- Genre: Game show
- Created by: Merv Griffin
- Written by: Marc Hershon
- Directed by: James Marcione
- Presented by: The Amazing Johnathan
- Narrated by: Jim Bradley
- Theme music composer: Mort Lindsey
- Country of origin: United States
- No. of episodes: 60

Production
- Executive producer: Merv Griffin
- Producer: Burt Wheeler
- Production locations: Merv Griffin Resorts, Atlantic City, New Jersey
- Camera setup: Multi-camera
- Running time: approx. 26 minutes
- Production companies: Merv Griffin Enterprises Columbia Pictures Television

Original release
- Network: WNBC-TV
- Release: September 9, 1991 – January 3, 1992

= Ruckus (game show) =

American variety/game show

Ruckus is an American variety/game show that starred The Amazing Johnathan for a season and was shot at Merv Griffin's Resorts in Atlantic City, New Jersey. Assistants on the program were Helen Incollingo and Charlene Donahue-Wallace. The format had audience members playing games for cash prizes. In the final round, three contestants played a four-minute stunt round.

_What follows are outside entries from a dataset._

(** ** Digits and shifts *)

Lemma digits2_log2 p : Z.pos (digits2_pos p) = Z.log2 (Z.pos p) + 1.
Proof.
  induction p as [p IH|p IH|]; [| |reflexivity].
  - cbn [digits2_pos]. rewrite Pos2Z.inj_succ, IH, Pos2Z.inj_xI, Z.log2_succ_double by lia. lia.
  - cbn [digits2_pos]. rewrite Pos2Z.inj_succ, IH, Pos2Z.inj_xO, Z.log2_double by lia. lia.
Qed.
Lemma Zdigits2_bounds m : 0 < m → 1 ≤ Zdigits2 m ∧ 2 ^ (Zdigits2 m - 1) ≤ m < 2 ^ Zdigits2 m.
Proof.
  intros Hm. destruct m as [|p|p]; [lia| |lia]. unfold Zdigits2. rewrite digits2_log2.
  pose proof (Z.log2_nonneg (Z.pos p)). pose proof (Z.log2_spec (Z.pos p) ltac:(lia)) as [H1 H2].
  replace (Z.log2 (Z.pos p) + 1 - 1) with (Z.log2 (Z.pos p)) by lia. unfold Z.succ in H2. lia.
Qed.
Lemma Zdigits2_unique m d : 0 < m → 1 ≤ d → 2 ^ (d - 1) ≤ m < 2 ^ d → Zdigits2 m = d.
Proof.
  intros Hm Hd Hb. destruct (Zdigits2_bounds m Hm) as [Hd' Hb'].
  destruct (Z.lt_trichotomy (Zdigits2 m) d) as [Hlt|[?|Hlt]]; [exfalso|done|exfalso].
  - pose proof (Z.pow_le_mono_r 2 (Zdigits2 m) (d - 1)). lia.
  - pose proof (Z.pow_le_mono_r 2 d (Zdigits2 m - 1)). lia.
Qed.
Lemma Zdigits2_le m d : 0 ≤ m → 0 ≤ d → m < 2 ^ d → Zdigits2 m ≤ d.
Proof.
  intros Hm Hd Hlt. destruct (decide (m = 0)) as [->|]; [simpl; lia|].
  destruct (Zdigits2_bounds m ltac:(lia)) as [? [? _]]. apply Z.nlt_ge. intros Hn.
  pose proof (Z.pow_le_mono_r 2 d (Zdigits2 m - 1)). lia.
Qed.
Lemma Zdigits2_ge m d : 1 ≤ d → 2 ^ (d - 1) ≤ m → d ≤ Zdigits2 m.
Proof.
  intros Hd Hle. assert (0 < m) by (pose proof (Z.pow_pos_nonneg 2 (d - 1)); lia).
  destruct (Zdigits2_bounds m ltac:(lia)) as [? [_ ?]]. apply Z.nlt_ge. intros Hn.
  pose proof (Z.pow_le_mono_r 2 (Zdigits2 m) (d - 1)). lia.
Qed.
Lemma Zdigits2_nonneg m : 0 ≤ Zdigits2 m.
Proof. destruct m; simpl; lia. Qed.
Lemma Zdigits2_shift m k : 0 < m → 0 ≤ k → Zdigits2 (m * 2 ^ k) = Zdigits2 m + k.
Proof.
  intros Hm Hk. destruct (Zdigits2_bounds m Hm) as [? [H1 H2]]. pose proof (Z.pow_pos_nonneg 2 k).
  apply Zdigits2_unique; [nia|lia|].
  replace (Zdigits2 m + k - 1) with (Zdigits2 m - 1 + k) by lia. rewrite !Z.pow_add_r by lia. nia.
Qed.
Lemma Zdigits2_div m k : 0 < m → 0 ≤ k → k < Zdigits2 m → Zdigits2 (m / 2 ^ k) = Zdigits2 m - k.
Proof.
  intros Hm Hk Hd. destruct (Zdigits2_bounds m Hm) as [? [H1 H2]]. pose proof (Z.pow_pos_nonneg 2 k).
  pose proof (Z.pow_pos_nonneg 2 (Zdigits2 m - k - 1)).
  assert (2 ^ (Zdigits2 m - k - 1) ≤ m / 2 ^ k).
  { apply Z.div_le_lower_bound; [lia|]. rewrite <- Z.pow_add_r by lia.
    by replace (k + (Zdigits2 m - k - 1)) with (Zdigits2 m - 1) by lia. }
  apply Zdigits2_unique; [lia..|]. split; [done|].
  apply Z.div_lt_upper_bound; [lia|]. rewrite <- Z.pow_add_r by lia.
  by replace (k + (Zdigits2 m - k)) with (Zdigits2 m) by lia.
Qed.
(* ===== verification/MeshBench.v ===== *)
(** * The mesh benchmark ([eth2077-bench/src/main.rs])

    A deterministic simulation of batches through ingress, execution and consensus, its
    percentiles, the scenarios and the report.  The generator is that of
    [TestnetArtifacts.v], copied in the source; [log2] is the platform's ([Libm]). *)
From S2P Require Import Prelude Canonical Floats Strings Json DaemonHex DaemonState RawTx DaemonEvm Ledger Market DaemonStart TestnetArtifacts FloatFacts.
Local Open Scope Z_scope.

(* eth2077-types/src/lib.rs:87-102 ScenarioResult *)
Record ScenarioResult := {
  sr_name : Str;
  sr_nodes : Z;
  sr_tx_count : Z;
  sr_sustained_tps : f64;
  sr_p50_finality_ms : f64;
  sr_p95_finality_ms : f64;
  sr_p99_finality_ms : f64;
  sr_avg_finality_ms : f64;
  sr_makespan_s : f64;
  sr_ingress_capacity_tps : f64;
  sr_execution_capacity_tps : f64;
  sr_oob_capacity_tps : f64;
  sr_bottleneck : Str;
}.

(* eth2077-bench/src/main.rs:28-30 XorShift64::next_f64 *)
Definition XorShift64_next_f64 (rng : XorShift64) : XorShift64 * f64 :=
  let '(rng, x) := XorShift64_next_u64 rng in
  (rng, f64_div (f64_of_u64 (u64_shr x 11)) (f64_of_u64 (2 ^ 53))).
(** Indexing panics out of range. *)
(* eth2077-bench/src/main.rs:33-39 percentile *)
Definition percentile (sorted : list f64) (p : f64) : outcome f64 :=
  if bool_decide (sorted = []) then Done f64_zero else
  let idx := f64_to_u64 (f64_round (f64_mul (f64_of_u64 (len sorted - 1)) p)) in
  match sorted !! Z.to_nat idx with Some x => Done x | None => Panics end.
(* eth2077-bench/src/main.rs:41-48 scenario_hash *)
Definition scenario_hash (name : Str) : Z :=
  foldl (λ h b, u64_wrapping_mul (Z.lxor h b) 1099511628211) 1469598103934665603 name.

(** What the loop over the batches carries. *)
(* eth2077-bench/src/main.rs:61-66 simulate *)
Record Simulation := {
  sm_start : Z;
  sm_exec_cursor_s : f64;
  sm_oob_cursor_s : f64;
  sm_rng : XorShift64;
  sm_latencies_ms : list f64;
}.
(** C28: a job of the generator against the daemon: for a sender the generator derived, the
    answer to [eth_getTransactionCount] is read as the nonce in the database; the
    transaction built from it passes every check of [eth_sendRawTransaction] before
    execution, and exactly the transaction of the arguments is executed, for that sender. *)
Theorem load_job_accepted (st : NodeState) (sender : Address) (args : Args) (to_bytes : Address)
    (job : Z) (id1 id2 : Value) :
  length sender = 20%nat → Forall is_byte sender → length to_bytes = 20%nat → Forall is_byte to_bytes →
  is_u64 (chain_id (info st)) → is_u64 (account_nonce_from_db (evm_db (ledger st)) sender) →
  is_u64 (ag_value_wei args) → is_u64 job → is_u64 (ag_gas_limit args) →
  is_u64 (ag_max_priority_fee_per_gas args) → is_u64 (ag_max_fee_per_gas args) →
  let '(st1, answer1) := eth_getTransactionCount st id1 (VArray [VString (address_to_hex sender); text "latest"]) in
  ∃ nonce_hex nonce, rpc_result (str "eth_getTransactionCount") answer1 = Ok nonce_hex ∧
    read_quantity nonce_hex = Some nonce ∧ nonce = account_nonce_from_db (evm_db (ledger st)) sender ∧
    let raw_tx := job_tx args (chain_id (info st)) to_bytes job nonce in
    eth_sendRawTransaction st1 id2 (VArray [VString raw_tx]) =
      Done (executed_for sender raw_tx
        (load_tx (chain_id (info st)) nonce to_bytes (u64_saturating_add (ag_value_wei args) job)
          (ag_gas_limit args) (ag_max_priority_fee_per_gas args) (ag_max_fee_per_gas args)) st1 id2).
Proof.
  intros Hls Hbs Hlt Hbt Hc Hn Hv Hj Hg Hp Hf.
  destruct (asked_for_count st sender id1 Hls Hbs Hn) as (answer & nonce_hex & -> & Hanswer & Hread).
  exists nonce_hex, (account_nonce_from_db (evm_db (ledger st)) sender). split_and!; [done..|].
  by apply (sent_for_hint (with_ledger _ st)).
Qed.

(** Why a worker holds the lock of its endpoint from the count to the transaction: when a
    second sender's count is asked for in between, by another program or through another
    name of the same node, the transaction of the first is executed for the second's
    sender, with the first's nonce. *)
Theorem interleaved_jobs_swap_senders (st : NodeState) (sender1 sender2 : Address) (args : Args)
    (to_bytes : Address) (job : Z) (id1 id2 id3 : Value) :
  length sender1 = 20%nat → Forall is_byte sender1 → length sender2 = 20%nat → Forall is_byte sender2 →
  length to_bytes = 20%nat → Forall is_byte to_bytes → is_u64 (chain_id (info st)) →
  is_u64 (account_nonce_from_db (evm_db (ledger st)) sender1) →
  is_u64 (account_nonce_from_db (evm_db (ledger st)) sender2) →
  is_u64 (ag_value_wei args) → is_u64 job → is_u64 (ag_gas_limit args) →
  is_u64 (ag_max_priority_fee_per_gas args) → is_u64 (ag_max_fee_per_gas args) →
  let count sender id st := (eth_getTransactionCount st id (VArray [VString (address_to_hex sender); text "latest"])).1 in
  let st2 := count sender2 id2 (count sender1 id1 st) in
  let nonce := account_nonce_from_db (evm_db (ledger st)) sender1 in
  let raw_tx := job_tx args (chain_id (info st)) to_bytes job nonce in
  eth_sendRawTransaction st2 id3 (VArray [VString raw_tx]) =
    Done (executed_for sender2 raw_tx
      (load_tx (chain_id (info st)) nonce to_bytes (u64_saturating_add (ag_value_wei args) job)
        (ag_gas_limit args) (ag_max_priority_fee_per_gas args) (ag_max_fee_per_gas args)) st2 id3).
Proof.
  intros Hl1 Hb1 Hl2 Hb2 Hlt Hbt Hc Hn1 Hn2 Hv Hj Hg Hp Hf. cbv zeta.
  destruct (asked_for_count st sender1 id1 Hl1 Hb1 Hn1) as (a1 & h1 & -> & _). cbn [fst].
  set (st1 := with_ledger _ st).
  destruct (asked_for_count st1 sender2 id2 Hl2 Hb2 Hn2) as (a2 & h2 & -> & _). cbn [fst].
  by apply (sent_for_hint (with_ledger _ st1)).
Qed.
End accepted.
(** A proposal that is ready for activation is approved and carries the signal of at least
    half: the current signal is a number of at least 50 percent, whatever thresholds the
    proposal and the policy state.  It has been rehearsed: a run of the proposal succeeded
    with at least as many nodes as distinct clients are required, of which there is at least
    one, and kept producing blocks. *)
Theorem ready_proposal_has_majority p c runs :
  typed_governance c → valid_binary 53 1024 (up_signal_threshold_pct p) = true →
  valid_binary 53 1024 (up_current_signal_pct p) = true →
  is_ready_for_activation p c runs = true →
  f64_le (int 50) (up_current_signal_pct p) = true ∧
  (∃ approved_at, up_approved_at_unix p = Some approved_at ∧ up_created_at_unix p ≤ approved_at) ∧
  ∃ run, run ∈ runs ∧ trim (rr_proposal_id run) = trim (up_id p) ∧ rr_outcome run = RehearsalSuccess ∧
    1 ≤ ug_required_client_count c ≤ unique_client_count run ∧
    ug_required_client_count c ≤ rr_node_count run ∧ 1 ≤ rr_blocks_post_fork run.
Proof.
  intros Hc Hpt Hcur [_ _ Happ Hv Hsig _ (run & Hrun & Hpid & Hq)]%is_ready_exact.
  apply governance_config_exact in Hv as [[Hlo Hhi] Hcl Hbl _]; [|done]. split_and!; [|done|].
  - destruct (f64_of_u64_exact 50 ltac:(lia)) as [H50 Hu50].
    pose proof (typed_signal c Hc) as Hts. destruct (proj2 (signal_range _ Hts) (conj Hlo Hhi)) as (Hfin & _).
    pose proof (is_finite_double _ Hts Hfin) as Hfd.
    destruct (normalized_pct_units _ Hpt) as [Hf1 _], (normalized_pct_units _ Hts) as [Hf2 _].
    destruct (normalized_pct_units _ Hcur) as [Hf3 _]. destruct (f64_maximum_units _ _ Hf1 Hf2) as [Hfm Hum].
    unfold effective_signal_threshold in Hsig. rewrite f64_lt_not_le, negb_false_iff, f64_le_units in Hsig by done.
    rewrite f64_le_units, Hu50 in Hlo by done.
    destruct (normalized_pct_ge _ 50 Hcur) as [Hfin3 Hge]; [lia| |by rewrite f64_le_units, Hu50].
    pose proof (normalized_keeps _ 50 Hfd ltac:(lia) Hlo). lia.
  - exists run. revert Hq. unfold qualifies_for_activation. repeat (case_match; try done).
    bool_to_prop. intros _. split_and!; try done; try lia.
Qed.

The show often begin with Johnathan performing a magic trick, and the camera often zoomed in on the loud audiences cheering wildly for the contestants.

==Stunts==
The stunts were all similar to Beat the Clock stunts, but they were all designed to be messy. Sometimes Johnathan would perform another magic trick prior to the stunt. Many stunts often awarded around $500 to be split amongst the teams, and some stunts allowed for bonus money.

==Reach For the Stars==
The final round, titled "Reach For the Stars", involved 3 players trying to win as much money as possible. (Reach for the Stars was also the title of a 1967 game show created by Merv Griffin which featured similar game play). The four-minute timer began counting down as soon as Johnathan began reading the first question. The player who buzzed in and answered it earned $100 and ran over to a board with stars. He/she would grab a star and hand it to Johnathan to answer a question or perform a stunt, all of which were worth anywhere from $100 to $1,000. If they failed to answer a question or perform a stunt before hearing the buzzer, the other two contestants were eligible to answer a toss-up question to get in the game. Some episodes used a variation where another toss-up question would be asked after each stunt regardless of whether the contestant who played it completed it or not. The player with the biggest total won the game and the cash they earned with it when the four minutes expired.

==Broadcast history==
The show aired from September 9, 1991, to January 3, 1992, on WNBC-TV in New York City, with plans to move it to syndication. However, it did not resurface until the Game Show Network began airing reruns in 1997. According to the Amazing Johnathan's website, he was embroiled in a contract dispute with joint creator-executive producer Merv Griffin during the off-season and chose not to return; not wanting to continue the show with a different host, Griffin opted to cancel it instead.

== Reception ==
Ruckus has been called a " a Beat the Clock-type game show."